4. Lice don’t jump, contrary to popular belief. They crawl, so caution your child against any head-to-head contact with a sibling and/or friends. Also, there should be no sharing of clothing, bed linens, combs, brushes and hats. And if you have pets like dogs or cats, don’t worry. Head lice cannot be passed to them (and vice versa).
5. In Bangkok, you can easily find topical OTC remedies like Hafif and Outcome, which are shampoos, at the pharmacies. They usually contain permethrin, a type of pesticide, to kill the lice. You would have to decide if you are ok with applying this toxic substance to your child’s head, taking their age in consideration; most likely, more than one application is needed, spaced 7 to 10 days apart to kill any newly hatched nits.
6. For more natural remedies, try soaking your child head in a vinegar-water solution for 15 minutes (then washing it out with regular shampoo). Vinegar is good at loosening the nits that are firmly attached to the hair shaft, and it may kill nymphs. To kill adult lice, other remedies include saturating the hair with olive oil and leaving it on for around 8 hours to suffocate the lice. You can also use tea tree essential oil (available at pharmacies); add 10 drops of tea tree oil to 60ml of regular oil (vegetable or olive oil). Coat the hair well, and leave on for about 3 hours.

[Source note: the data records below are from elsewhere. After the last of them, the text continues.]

Lemma rom_open_ok w (F : file_map) f nm : (forall nm, F !! nm = rom_content root w nm) -> path f = 47 :: nm -> rom_proper nm -> has (flags f) O_DIRECTORY = false ->
  exists res f', dfs_romfs_open root w f = Some (res, w, f') /\ rom_opens F nm (flags f) res F /\ (res = 0 -> rom_on root w f' nm /\ pos f' = 0).
Proof using Hroot Hdir.
  intros HF Hp Hn Hd. unfold dfs_romfs_open, rom_opens. rewrite (rom_ok_check root Hroot). simpl negb. cbv match.
  destruct (has (flags f) (Z.lor O_CREAT _)); [exists (- EINVAL), f; by split_and!|]. rewrite Hp, (rom_lookup nm Hn), HF. unfold rom_content, rom_bytes. cbn [mbind option_bind].
  destruct (descend root (split_path [] nm)) as [d|] eqn:Ed; simpl; [|exists (- ENOENT), f; by split_and!]. destruct (descend_ok _ _ _ Hroot Ed) as [Hok _].
  rewrite Hd. destruct (rom_ok_cases d Hok) as [[a Ea]|[l El]].
  - destruct (rom_ok_file d a Hok Ea) as [-> Hsz]. rewrite Ea. change (ROMFS_DIRENT_FILE =? ROMFS_DIRENT_DIR) with false. cbv match.
    eexists _, _. split_and!; [done..|]. intros _. split; [|done]. exists d, a. simpl. split_and!; (done || lia).
  - destruct (rom_ok_dir d l Hok El) as [-> _]. rewrite El. exists (- ENOENT), f. by split_and!.
Qed.

Lemma rom_read_ok w f nm count : rom_on root w f nm -> 0 <= count -> exists b f', rom_content root w nm = Some b /\
  let bs := take (Z.to_nat count) (drop (Z.to_nat (pos f)) b) in
  dfs_romfs_read w f count = Some (Z.of_nat (length bs), Some <$> bs, f') /\ rom_on root w f' nm /\ pos f' = pos f + Z.of_nat (length bs).
Proof using Hroot.
  intros (d & a & Hf & Hn & Hd & Ha & Hs & Hp) Hc. destruct (descend_ok _ _ _ Hroot Hd) as [Hok _]. destruct (rom_ok_file d a Hok Ha) as [_ Hsz].
  exists (w <$> seqZ a (rom_size d)). set (n := Z.min count (size f - pos f)).
  exists (mk_file (path f) (flags f) (size f) (pos f + n) (data f)). split; [unfold rom_content, rom_bytes; by rewrite Hd; simpl; rewrite Ha|].
  cbv zeta. rewrite <- (take_drop_seqZ w a (rom_size d) (pos f) count) by lia. rewrite <- Hs. fold n.
  assert (Hl : Z.of_nat (length (w <$> seqZ (a + pos f) n)) = n) by (rewrite length_fmap, length_seqZ; lia). rewrite Hl.
  split_and!; [|exists d, a; simpl; split_and!; (done || lia)|done].
  unfold dfs_romfs_read. rewrite Hf. cbn [mbind option_bind]. rewrite (rom_ok_check d Hok). cbn [Z.eqb negb]. rewrite wrap_small by lia.
  assert ((if count <? size f - pos f then count else size f - pos f) = n) as -> by (unfold n; destruct (Z.ltb_spec count (size f - pos f)); lia).
  rewrite Ha, <- list_fmap_compose. destruct (Z.ltb_spec 0 n); [done|]. assert (n = 0) as -> by lia. done.
Qed.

7. Combing is key. Immediately after any kind of treatment, comb your child’s hair with a dedicated nit comb, which comes with the lice shampoos, to remove dead lice and nits. Metal combs are more effective, and available from websites like Lazada. There’s also a nifty electric comb that works to vacuum the lice off of hair; it’s also available on Lazada.
8. Once your child has been treated for lice, preventative measures can be taken using tea tree oil. Add 2 to 3 drops of oil per ounce of water in a small spray bottle. Shake well, spray on hair and style as usual. Essential oil-based preventative shampoos and sprays can also be bought from websites like iHerb.